= Masaru Okunishi =

Japanese murderer

Masaru Okunishi (奥西勝, Okunishi Masaru) was a convicted murderer who was on death row in Japan for 46 years.

== Life ==
Masaru Okunishi lived in the remote mountain village of Kuzuo near Nabari. He was employed by Japanese National Railways from 1942 to 1944, and from 1944 to 1945 he was a soldier in World War II. He then took up farming. In 1947 he married a woman named Chieko, and they had a son and a daughter.

Okunishi fatally poisoned five women, including his wife, on March 28, 1961. The victims had drunk sake that had been mixed with pesticides. Twelve other people survived, but also showed symptoms of having been poisoned.

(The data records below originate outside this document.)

(* ===== verification/Namespace.v ===== *)
(** Namespaces of Viking URIs: [openviking/core/namespace.py].

    Splitting a URI into segments, classifying it, resolving it to a canonical
    form with its owner, expanding the request-time aliases, and the namespace
    access check. *)
From Stdlib Require Import NArith.
From S2P Require Import Prelude PyStr Identifiers Uri.

Open Scope N_scope.

(** ** Tables *)

(** [_CONTENT_TYPES_BY_SCOPE["user"]], equal to the ["agent"] entry. *)
Definition content_types (segment : pystr) : option pystr :=
  if seqb segment (u "memories") then Some (u "memory")
  else if seqb segment (u "resources") then Some (u "resource")
  else if seqb segment (u "skills") then Some (u "skill")
  else None.

Definition content_types_by_scope (scope : pystr) : option (pystr -> option pystr) :=
  if seqb scope (u "user") then Some content_types
  else if seqb scope (u "agent") then Some content_types
  else None.

Definition PEER_CONTENT_SEGMENTS : list pystr := [u "memories"; u "resources"].
Definition USER_RELATIVE_ROOT_SEGMENTS : list pystr := [u "peers"; u "privacy"; u "sessions"].

Definition in_content_types (segment : pystr) : bool := bool_decide (is_Some (content_types segment)).

(** ** Data *)

Record ResolvedNamespace := MkNs {
  ns_uri : pystr; ns_scope : pystr; ns_owner_user_id : option pystr; ns_is_container : bool }.

#[export] Instance ResolvedNamespace_eq_dec : EqDecision ResolvedNamespace.
Proof. solve_decision. Defined.

Record UriClassification := MkCls {
  cls_parts : list pystr; cls_scope : pystr; cls_content_index : option nat;
  cls_context_type : pystr }.

(** [parts[i] == s], false when out of range (every use is guarded by [len]). *)
Definition part_is (parts : list pystr) (i : nat) (s : pystr) : bool :=
  bool_decide (parts !! i = Some s).

Definition part_in (parts : list pystr) (i : nat) (p : pystr -> bool) : bool :=
  match parts !! i with Some s => p s | None => false end.

(** ** Segments *)

Definition uri_parts (uri : pystr) : result (list pystr) :=
  let normalized := before c_quest uri in
  if negb (startswith (u "viking://") normalized) then Err ValueError
  else if seqb normalized (u "viking://") then Ok []
  else
    let normalized := rstrip is_slash normalized in
    Ok (filter (fun part => nonempty part = true)
          (split c_slash (drop (length (u "viking://")) normalized))).

Definition uri_depth (uri : pystr) : result nat := length <$> uri_parts uri.

Definition uri_leaf_name (uri : pystr) : result pystr :=
  parts ← uri_parts uri; Ok (default [] (last parts)).

Definition relative_uri_path (root_uri uri : pystr) : result pystr :=
  root_parts ← uri_parts root_uri;
  parts ← uri_parts uri;
  if bool_decide (parts = root_parts) || negb (bool_decide (take (length root_parts) parts = root_parts))
  then Ok []
  else Ok (path_join (drop (length root_parts) parts)).

(** ** Classification *)

Definition content_segment_index (parts : list pystr) : option nat :=
  if (2 <=? length parts)%nat && bool_decide (take 2 parts = [u "agent"; u "skills"]) then Some 1%nat
  else if (3 <=? length parts)%nat && part_is parts 0 (u "agent") && part_in parts 2 in_content_types
  then Some 2%nat
  else if (length parts <? 2)%nat || negb (part_is parts 0 (u "user")) then None
  else if (5 <=? length parts)%nat && part_is parts 2 (u "peers")
          && part_in parts 4 (fun s => mem s PEER_CONTENT_SEGMENTS) then Some 4%nat
  else if (3 <=? length parts)%nat && part_in parts 2 in_content_types then Some 2%nat
  else None.

Definition is_namespace_root_parts (parts : list pystr) (scope : pystr) : bool :=
  seqb scope (u "user") && bool_decide (take 1 parts = [u "user"]) && (length parts =? 2)%nat.

(** [_CONTENT_TYPES_BY_SCOPE.get(parts[0], {}).get(parts[content_index], "resource")]. *)
Definition content_type_at (parts : list pystr) (i : nat) : pystr :=
  default (u "resource")
    (scope ← parts !! 0%nat; f ← content_types_by_scope scope; seg ← parts !! i; f seg).

Definition classify_parts (parts : list pystr) : UriClassification :=
  let content_index := content_segment_index parts in
  MkCls parts (default [] (head parts)) content_index
    (match content_index with
     | Some i => content_type_at parts i
     | None => u "resource"
     end).

Definition classify_uri (uri : pystr) : result UriClassification :=
  classify_parts <$> uri_parts uri.

Definition context_type_for_uri (uri : pystr) : result pystr :=
  cls_context_type <$> classify_uri uri.

Definition is_memory (c : UriClassification) : bool := seqb (cls_context_type c) (u "memory").
Definition is_skill (c : UriClassification) : bool := seqb (cls_context_type c) (u "skill").
Definition is_user_namespace_root (c : UriClassification) : bool :=
  is_namespace_root_parts (cls_parts c) (u "user").
Definition is_agent_namespace_root (c : UriClassification) : bool :=
  seqb (cls_scope c) (u "agent") && (length (cls_parts c) =? 2)%nat.
Definition is_memory_root (c : UriClassification) : bool :=
  is_memory c && match cls_content_index c with
                 | Some i => (length (cls_parts c) =? i + 1)%nat | None => false end.
Definition is_skill_namespace (c : UriClassification) : bool :=
  is_skill c && match cls_content_index c with
                | Some i => (length (cls_parts c) =? i + 1)%nat | None => false end.
Definition is_skill_root (c : UriClassification) : bool :=
  is_skill c && match cls_content_index c with
                | Some i => (length (cls_parts c) =? i + 2)%nat | None => false end.

(** ** Canonical roots *)

Definition user_space_fragment (ctx : RequestContext) : pystr := ctx_user_id ctx.

Definition canonical_user_root (ctx : RequestContext) : pystr :=
  u "viking://user/" ++ user_space_fragment ctx.

Definition canonical_session_root (ctx : RequestContext) : pystr :=
  canonical_user_root ctx ++ u "/sessions".

Definition canonical_session_uri (ctx : RequestContext) (session_id : option pystr) : pystr :=
  let root := canonical_session_root ctx in
  match session_id with
  | Some s => if nonempty s then root ++ [c_slash] ++ s else root
  | None => root
  end.

Definition is_session_uri (uri : pystr) : result bool :=
  parts ← uri_parts uri;
  if bool_decide (take 1 parts = [u "session"]) then Ok true
  else Ok ((3 <=? length parts)%nat && part_is parts 0 (u "user") && part_is parts 2 (u "sessions")).

Definition AGENT_SHARED_ROOTS : list pystr := [u "viking://agent/skills"].

Definition visible_roots (ctx : RequestContext) : list pystr :=
  [u "viking://resources"] ++ AGENT_SHARED_ROOTS ++ [canonical_user_root ctx].

(** ** Resolution *)

(** [_require_peer_id_segment]: [None] from normalisation is an error too. *)
Definition require_peer_id_segment (peer_id : pystr) : result unit :=
  match normalize_peer_id (Some peer_id) with
  | Ok (Some _) => Ok tt
  | Ok None => Err NamespaceShapeError
  | Err e => if is_value_error e then Err NamespaceShapeError else Err e
  end.

Definition validate_peer_id_segments (parts : list pystr) : result unit :=
  if (4 <=? length parts)%nat && part_is parts 0 (u "user") && part_is parts 2 (u "peers")
  then match parts !! 3%nat with Some p => require_peer_id_segment p | None => Ok tt end
  else Ok tt.

(** [_resolve_user_uri] on segments whose first one is ["user"]. *)
Definition resolve_user_uri (parts : list pystr) : result ResolvedNamespace :=
  match parts !! 1%nat with
  | None => Ok (MkNs (u "viking://user") (u "user") None true)
  | Some user_id =>
      match validate_user_id user_id with
      | Some _ => Err NamespaceShapeError
      | None =>
          if (length parts =? 2)%nat
          then Ok (MkNs (u "viking://user/" ++ user_id) (u "user") (Some user_id) false)
          else
            let suffix := drop 2 parts in
            let canonical := u "viking://user/" ++ user_id in
            let canonical := match suffix with
                             | [] => canonical
                             | _ => canonical ++ [c_slash] ++ path_join suffix
                             end in
            _ ← validate_peer_id_segments parts;
            Ok (MkNs canonical (u "user") (Some user_id) false)
      end
  end.

Definition resolve_uri (uri : pystr) : result ResolvedNamespace :=
  parsed ← parse uri;
  let canonical_uri := rstrip is_slash (uri_str parsed) in
  let canonical_uri := if nonempty canonical_uri then canonical_uri else u "viking://" in
  parts ← uri_parts uri;
  match parts with
  | [] => Ok (MkNs (u "viking://") [] None true)
  | scope :: _ =>
      if seqb scope (u "user") then resolve_user_uri parts
      else if seqb scope (u "agent") then Ok (MkNs canonical_uri scope None false)
      else if seqb scope (u "~") then Err NamespaceShapeError
      else if seqb scope (u "session") then Err NamespaceShapeError
      else Ok (MkNs canonical_uri scope None false)
  end.

Definition is_reserved_user_root_segment (segment : pystr) : bool :=
  in_content_types segment || mem segment USER_RELATIVE_ROOT_SEGMENTS.

Definition resolve_current_user_uri (uri : pystr) (ctx : RequestContext) : result pystr :=
  parts ← uri_parts uri;
  match parts with
  | [] => Ok (u "viking://")
  | p0 :: rest =>
      if seqb p0 (u "~") then
        match rest with
        | [] => Ok (canonical_user_root ctx)
        | _ => Ok (canonical_user_root ctx ++ [c_slash] ++ path_join rest)
        end
      else if seqb p0 (u "session") then
        match rest with
        | [] => Ok (canonical_session_root ctx)
        | p1 :: rest2 =>
            let canonical := canonical_session_uri ctx (Some p1) in
            match rest2 with
            | [] => Ok canonical
            | _ => Ok (canonical ++ [c_slash] ++ path_join rest2)
            end
        end
      else if seqb p0 (u "user")
              && part_in rest 0 (fun p1 => negb (seqb p1 (ctx_user_id ctx))
                                           && is_reserved_user_root_segment p1)
      then Err NamespaceShapeError
      else ns_uri <$> resolve_uri uri
  end.

Definition resolve_request_uri (uri : pystr) (ctx : RequestContext) : result pystr :=
  parts ← uri_parts uri;
  if part_is parts 0 (u "~") then resolve_current_user_uri uri ctx
  else if mem (ctx_role ctx) [USER; ADMIN] then resolve_current_user_uri uri ctx
  else ns_uri <$> resolve_uri uri.

(** ** Access *)

Definition is_accessible (uri : pystr) (ctx : RequestContext) : result bool :=
  if seqb (ctx_role ctx) ROOT then Ok true
  else match resolve_uri uri with
       | Err NamespaceShapeError => Ok false
       | Err e => Err e
       | Ok target =>
           if mem (ns_scope target) [[]; u "resources"; u "temp"; u "queue"] then Ok true
           else if seqb (ns_scope target) (u "upload") then Ok false
           else if seqb (ns_scope target) (u "user") then
             match ns_owner_user_id target with
             | Some owner =>
                 if nonempty owner && negb (seqb owner (ctx_user_id ctx)) then Ok false else Ok true
             | None => Ok true
             end
           else if seqb (ns_scope target) (u "agent") then
             parts ← uri_parts (ns_uri target);
             if truthy (ctx_actor_peer_id ctx) && (2 <=? length parts)%nat
                && negb (bool_decide (parts !! 1%nat = ctx_actor_peer_id ctx))
             then Ok false else Ok true
           else Ok true
       end.

(** ** Actor peer view *)

Definition actor_peer_view_user_suffix (uri : pystr) (ctx : RequestContext)
    : result (option (list pystr)) :=
  if negb (truthy (ctx_actor_peer_id ctx)) then Ok None
  else match resolve_uri uri with
       | Err NamespaceShapeError => Ok None
       | Err e => Err e
       | Ok _ =>
           parts ← uri_parts uri;
           let user_root_parts := [u "user"; ctx_user_id ctx] in
           if negb (bool_decide (take (length user_root_parts) parts = user_root_parts)) then Ok None
           else Ok (Some (drop (length user_root_parts) parts))
       end.

Definition is_hidden_by_actor_peer_view (uri : pystr) (ctx : RequestContext) : result bool :=
  suffix ← actor_peer_view_user_suffix uri ctx;
  Ok (match suffix with
      | Some suffix => (2 <=? length suffix)%nat && part_is suffix 0 (u "peers")
                       && negb (bool_decide (suffix !! 1%nat = ctx_actor_peer_id ctx))
      | None => false
      end).

Definition may_include_hidden_actor_peers (uri : pystr) (ctx : RequestContext) : result bool :=
  suffix ← actor_peer_view_user_suffix uri ctx;
  Ok (match suffix with
      | Some suffix => bool_decide (suffix = []) || bool_decide (suffix = [u "peers"])
      | None => false
      end).

(** ** Content roots and owners *)

Definition is_content_root_uri (uri kind : pystr) : result bool :=
  match resolve_uri uri with
  | Err e => if is_value_error e then Ok false else Err e
  | Ok _ =>
      parts ← uri_parts uri;
      if seqb kind (u "resource") && bool_decide (parts = [u "resources"]) then Ok true
      else
        classification ← classify_uri uri;
        Ok (seqb (cls_context_type classification) kind
            && match cls_content_index classification with
               | Some i => (length parts =? i + 1)%nat
               | None => false
               end)
  end.

(** The dictionary [{"uri", "owner_user_id"}] as a pair. *)
Definition owner_fields_for_uri (uri : pystr) : result (pystr * option pystr) :=
  match resolve_uri uri with
  | Err e => if is_value_error e then Ok (rstrip is_slash uri, None) else Err e
  | Ok resolved => Ok (ns_uri resolved, ns_owner_user_id resolved)
  end.

Definition content_owner_context_for_uri (uri : pystr) (ctx : RequestContext)
    : result RequestContext :=
  '(_, owner_user_id) ← owner_fields_for_uri uri;
  match owner_user_id with
  | None => Ok ctx
  | Some owner =>
      if negb (nonempty owner) || seqb owner (ctx_user_id ctx) then Ok ctx
      else
        us ← new_user (ctx_account_id ctx) owner;
        Ok (MkCtx us (ctx_role ctx) (ctx_group_ids ctx) (ctx_actor_peer_id ctx)
              (ctx_from_oauth ctx) (ctx_api_key ctx) (ctx_bypass_acl ctx))
  end.

Definition owner_space_for_uri (uri : pystr) : result pystr :=
  resolved ← resolve_uri uri;
  match ns_owner_user_id resolved with
  | Some owner =>
      if seqb (ns_scope resolved) (u "user") && nonempty owner then Ok owner else Ok []
  | None => Ok []
  end.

At his first trial, Okunishi retracted his confession to the act, which he said had been made under pressure from police. He was acquitted in December 1964 for lack of evidence, but after an appeal by the prosecution he was found guilty and sentenced to death in September 1969. The judgment was upheld by the Supreme Court of Japan on 15 June 1972. Okunishi subsequently appealed the verdict seven times. The Nagoya Criminal Court granted his request for a retrial, but in April 2005 the case was dismissed.

Okunishi was diagnosed with stomach cancer in 2003. He was transferred from the Nagoya Prison to the Hachiōji Prison Hospital in June 2012, and died in that hospital in October 2015, at the age of 89.